Segment Start: Material provided

Definition demo_service (name ns ip : string) : Service_ :=
  mkService name ns 1 ∅ ServiceTypeLoadBalancer None ip [].

Definition demo_world (cs : list HeliosConfig) (ss : list Service_) : Mem.t :=
  Mem.mk (list_to_map ((fun c => (hc_key c, c)) <$> cs))
    (list_to_map ((fun x => (svc_key x, x)) <$> ss)) 2 0 false.

Definition demo_state (nm : NetworkManager.t) (cs : list HeliosConfig) (ss : list Service_)
  : ctl NetworkManager.t Mem.t :=
  mkCtl nm (demo_world cs ss) emptyRegistry [].

Definition lb_config := demo_config "lb" "ns" "192.0.2.10-192.0.2.20" "fd00::10-fd00::20" ∅ ∅.
Definition other_config := demo_config "other" "ns" "192.0.2.10-192.0.2.12" "" {["x" := "192.0.2.10"]} ∅.
Definition lb_state :=
  demo_state NetworkManager.New [lb_config; other_config] [demo_service "web" "ns" "fd00::15"].

Lemma allocate_and_assign_correct_witness :
  let res := AllocateAndAssign lb_config (demo_service "web" "ns" "fd00::15") lb_state in
  fst res = Ok ("192.0.2.11", "fd00::15")%string /\
  assignment_ok lb_config (""%string, "fd00::15"%string)
    (held lb_config (map_to_list (Mem.configs (world lb_state))).*2 lb_state) (snd res) (fst res).
Proof.
  split; [vm_compute; reflexivity|].
  apply (allocate_and_assign_correct lb_config (demo_service "web" "ns" "fd00::15") lb_state _ _
    _ (world lb_state)); [apply surjective_pairing|reflexivity].
Defined.

Lemma assigned_service_has_ingress_witness :
  exists (s' : ctl NetworkManager.t Mem.t) cur,
    stored_service (world s') ("ns", "web")%string = Some cur /\
    svc_Ingress cur = ["192.0.2.11"; "fd00::15"]%string.
Proof.
  destruct (AllocateAndAssign lb_config (demo_service "web" "ns" "fd00::15") lb_state)
    as [res s'] eqn:E.
  assert (Hres : res = Ok ("192.0.2.11", "fd00::15")%string).
  { apply (f_equal fst) in E. vm_compute in E. by rw -E. }
  exists s'. subst res.
  exact (proj1 (assigned_service_has_ingress lb_config (demo_service "web" "ns" "fd00::15")
    lb_state s' "192.0.2.11" "fd00::15" E)).
Defined.

Lemma ReleaseAll_releases_witness :
  let nm := NetworkManager.MarkUsed "192.0.2.11" (NetworkManager.MarkUsed "192.0.2.10" NetworkManager.New) in
  let s := demo_state nm [other_config] [] in
  pool_in_use (networkMgr (snd (ReleaseAll other_config s))) "192.0.2.10" <> true.
Proof.
  cbv zeta. set (nm := NetworkManager.MarkUsed _ _). set (s := demo_state nm _ _).
  destruct (ReleaseAll other_config s) as [u s'] eqn:E. simpl.
  destruct (ReleaseAll_releases other_config s s' u E) as [Hp _]. rw Hp.
  intros [_ Hno]. apply Hno. left. by exists "x"%string.
Defined.

Lemma CheckIPConflicts_exact_witness :
  exists conflicts, fst (CheckIPConflicts lb_config lb_state) = Ok conflicts /\
    is_Some (conflicts !! "192.0.2.10"%string).
Proof.
  destruct (CheckIPConflicts lb_config lb_state) as [[conflicts|e] s'] eqn:E.
  - exists conflicts. split; [done|].
    destruct (CheckIPConflicts_exact lb_config lb_state s'
      (map_to_list (Mem.configs (world lb_state))).*2 (world lb_state) conflicts) as [Hc _];
      [reflexivity|exact E|]. apply Hc.
    exists other_config. split_and!.
    + vm_compute. repeat constructor.
    + done.
    + left. split; [by exists "x"%string|vm_compute; reflexivity].
  - apply (f_equal fst) in E. vm_compute in E. done.
Defined.

Lemma CheckQuota_iff_witness : CheckQuota other_config = Ok tt.
Proof. apply (CheckQuota_iff other_config); [vm_compute; reflexivity|left; done]. Defined.

(** Three gaps of [AllocateAndAssign], as runs.  (1) A manager that
    starts with an empty allocator, as after a restart, does not know the
    addresses in the status of the configuration it serves (only those of the
    others are marked), so it grants the address of service [a] to [b] as
    well.  (2) On a range of one address the second service shares it; when
    its assignment fails the address is released although the first service
    keeps it.  (3) A single-stack configuration whose range is IPv6 ignores a
    requested IPv6 address, which is eligible for it, and grants the first
    free one. *)
Theorem allocation_gaps :
  let own := demo_config "lb" "ns" "192.0.2.10-192.0.2.20" "" {["a" := "192.0.2.10"]} ∅ in
  let b := demo_service "b" "ns" "" in
  fst (AllocateAndAssign own b (demo_state NetworkManager.New [own] [b]))
    = Ok ("192.0.2.10", "")%string /\
  let one := demo_config "one" "ns" "192.0.2.5" "" {["a" := "192.0.2.5"]} ∅ in
  let held := NetworkManager.MarkUsed "192.0.2.5" NetworkManager.New in
  let failed := AllocateAndAssign one b (demo_state held [one] []) in
  is_ok (fst failed) = false /\ pool_in_use (networkMgr (snd failed)) "192.0.2.5" = false /\
  let six := demo_config "six" "ns" "fd00::10-fd00::20" "" ∅ ∅ in
  let asks := demo_service "c" "ns" "fd00::15" in
  IPAllocatable (svc_LoadBalancerIP asks) (IPRange (hc_Spec six)) = true /\
  fst (AllocateAndAssign six asks (demo_state NetworkManager.New [six] [asks]))
    = Ok ("fd00::10", "")%string.
Proof. vm_compute. done. Qed.
(* ===== verification/Admission.v ===== *)
(** * Admission and allocation together

    The webhook keeps the ranges of configurations apart, the allocator hands
    out addresses of the range it is given, and the controller refuses to work
    while another configuration holds an address in its ranges.  Here the
    three meet: the addresses of a status stay within the ranges of the
    configuration, so that configurations that passed admission never stop
    each other. *)
From Stdlib Require Import Ascii.
From S2P Require Import Prelude GoStrings NetIP NetText IPRange IPAllocator Pool Errors Types Webhook.
From S2P Require Import ServiceFilter Metrics Cluster IPManager Reconciler.

Local Open Scope Z_scope.
Local Open Scope go_scope.

(** ** Interface: a pool that stays within ranges *)

Class RangedPool (P : Type) `{AddressPool P} : Type := {
  pool_sound : P -> Prop;               (* an invariant of the pool *)
  range_sound : string -> Prop;         (* the ranges it can be asked for *)
}.

Class RangedPoolLaws (P : Type) `{RangedPool P} : Prop := {
  sound_mark ip p : pool_sound p -> pool_sound (pool_mark ip p);
  sound_release ip p : pool_sound p -> pool_sound (pool_release ip p);
  sound_allocate r p res p' : pool_sound p -> pool_allocate r p = (res, p') -> pool_sound p';
  sound_specific r q p res p' :
    pool_sound p -> pool_allocate_specific r q p = (res, p') -> pool_sound p';
  allocate_within r p ip p' :
    pool_sound p -> range_sound r -> pool_allocate r p = (Ok ip, p') -> IPAllocatable ip r = true;
  specific_within r q p ip p' :
    pool_allocate_specific r q p = (Ok ip, p') -> IPAllocatable ip r = true;
}.

#[export] Instance NetworkManager_ranged : RangedPool NetworkManager.t := {
  pool_sound nm := 0 <= maxScan (NetworkManager.ipAllocator nm);
  range_sound r := match ParseIPRange r with Ok (s, e) => sane_range s e | Err _ => True end;
}.

(** A request and its canonical text are the same address. *)
Lemma IPAllocatable_canonical q r : IPAllocatable q r = true -> IPAllocatable (canonical q) r = true.
Proof.
  intros Ha. pose proof (IPAllocatable_parses _ _ Ha) as Hn.
  destruct (ParseIPRange r) as [[s e]|] eqn:Er.
  2:{ revert Ha. unfold IPAllocatable. rw Er. by destruct (bool_decide _). }
  apply (IPAllocatable_norm q r s e _ Hn eq_refl Er) in Ha.
  unfold canonical. by apply (IPAllocatable_String _ _ s e); [auto with helios|..].
Qed.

Segment End: Material provided

**Try it**
Copy out, word for word, the part of the entries above that begins at the line with "cbv zeta. set" and ends at the line with "its assignment fails", including both.

**Answer for the task**
  cbv zeta. set (nm := NetworkManager.MarkUsed _ _). set (s := demo_state nm _ _).
  destruct (ReleaseAll other_config s) as [u s'] eqn:E. simpl.
  destruct (ReleaseAll_releases other_config s s' u E) as [Hp _]. rw Hp.
  intros [_ Hno]. apply Hno. left. by exists "x"%string.
Defined.

Lemma CheckIPConflicts_exact_witness :
  exists conflicts, fst (CheckIPConflicts lb_config lb_state) = Ok conflicts /\
    is_Some (conflicts !! "192.0.2.10"%string).
Proof.
  destruct (CheckIPConflicts lb_config lb_state) as [[conflicts|e] s'] eqn:E.
  - exists conflicts. split; [done|].
    destruct (CheckIPConflicts_exact lb_config lb_state s'
      (map_to_list (Mem.configs (world lb_state))).*2 (world lb_state) conflicts) as [Hc _];
      [reflexivity|exact E|]. apply Hc.
    exists other_config. split_and!.
    + vm_compute. repeat constructor.
    + done.
    + left. split; [by exists "x"%string|vm_compute; reflexivity].
  - apply (f_equal fst) in E. vm_compute in E. done.
Defined.

Lemma CheckQuota_iff_witness : CheckQuota other_config = Ok tt.
Proof. apply (CheckQuota_iff other_config); [vm_compute; reflexivity|left; done]. Defined.

(** Three gaps of [AllocateAndAssign], as runs.  (1) A manager that
    starts with an empty allocator, as after a restart, does not know the
    addresses in the status of the configuration it serves (only those of the
    others are marked), so it grants the address of service [a] to [b] as
    well.  (2) On a range of one address the second service shares it; when
    its assignment fails the address is released although the first service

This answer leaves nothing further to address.